## Exercise brief:
What lines below hold the string "list"? Copy them all.

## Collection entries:
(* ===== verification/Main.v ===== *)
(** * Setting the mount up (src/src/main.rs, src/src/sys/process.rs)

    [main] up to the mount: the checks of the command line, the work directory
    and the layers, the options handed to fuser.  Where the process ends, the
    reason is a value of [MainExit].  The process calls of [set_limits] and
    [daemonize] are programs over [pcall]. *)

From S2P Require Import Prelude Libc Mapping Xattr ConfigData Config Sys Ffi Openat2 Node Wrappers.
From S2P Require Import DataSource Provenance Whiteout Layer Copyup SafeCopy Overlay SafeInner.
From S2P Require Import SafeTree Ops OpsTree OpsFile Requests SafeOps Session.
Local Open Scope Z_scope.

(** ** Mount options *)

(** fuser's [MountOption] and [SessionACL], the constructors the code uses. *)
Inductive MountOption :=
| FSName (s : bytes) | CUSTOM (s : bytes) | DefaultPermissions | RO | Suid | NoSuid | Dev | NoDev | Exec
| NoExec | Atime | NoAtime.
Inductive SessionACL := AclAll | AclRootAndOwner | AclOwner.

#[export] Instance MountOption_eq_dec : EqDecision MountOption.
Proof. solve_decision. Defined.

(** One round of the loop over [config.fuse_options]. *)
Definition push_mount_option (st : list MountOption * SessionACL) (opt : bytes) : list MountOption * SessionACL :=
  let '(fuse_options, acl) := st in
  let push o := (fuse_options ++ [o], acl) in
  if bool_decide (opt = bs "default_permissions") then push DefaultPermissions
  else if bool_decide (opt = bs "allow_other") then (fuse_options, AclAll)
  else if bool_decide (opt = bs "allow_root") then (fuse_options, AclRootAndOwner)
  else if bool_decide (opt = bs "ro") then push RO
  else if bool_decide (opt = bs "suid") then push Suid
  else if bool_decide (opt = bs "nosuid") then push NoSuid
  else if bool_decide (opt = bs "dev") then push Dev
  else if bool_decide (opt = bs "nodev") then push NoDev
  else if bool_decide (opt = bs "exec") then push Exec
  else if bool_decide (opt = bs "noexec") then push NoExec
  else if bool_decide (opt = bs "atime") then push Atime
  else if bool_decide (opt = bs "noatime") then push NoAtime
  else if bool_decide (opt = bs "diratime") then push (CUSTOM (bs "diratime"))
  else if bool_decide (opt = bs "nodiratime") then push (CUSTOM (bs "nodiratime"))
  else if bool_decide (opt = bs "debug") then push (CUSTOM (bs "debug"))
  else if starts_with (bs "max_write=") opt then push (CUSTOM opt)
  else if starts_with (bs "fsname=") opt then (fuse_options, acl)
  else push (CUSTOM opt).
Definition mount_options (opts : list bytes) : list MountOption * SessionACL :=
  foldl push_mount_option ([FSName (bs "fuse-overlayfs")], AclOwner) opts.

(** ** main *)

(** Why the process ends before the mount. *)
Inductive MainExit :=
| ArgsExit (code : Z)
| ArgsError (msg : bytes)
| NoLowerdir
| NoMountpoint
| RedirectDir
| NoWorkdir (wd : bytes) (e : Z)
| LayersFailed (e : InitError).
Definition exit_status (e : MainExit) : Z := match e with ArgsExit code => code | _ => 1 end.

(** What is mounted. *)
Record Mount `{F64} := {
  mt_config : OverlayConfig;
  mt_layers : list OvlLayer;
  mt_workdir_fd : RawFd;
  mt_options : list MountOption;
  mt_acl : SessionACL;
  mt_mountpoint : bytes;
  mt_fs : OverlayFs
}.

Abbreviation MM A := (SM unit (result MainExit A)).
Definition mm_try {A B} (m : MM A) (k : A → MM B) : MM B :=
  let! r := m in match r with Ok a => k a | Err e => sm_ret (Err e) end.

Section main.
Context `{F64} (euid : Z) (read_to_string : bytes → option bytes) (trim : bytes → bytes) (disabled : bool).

## Response area:
Definition push_mount_option (st : list MountOption * SessionACL) (opt : bytes) : list MountOption * SessionACL :=
Definition mount_options (opts : list bytes) : list MountOption * SessionACL :=
  mt_layers : list OvlLayer;
  mt_options : list MountOption;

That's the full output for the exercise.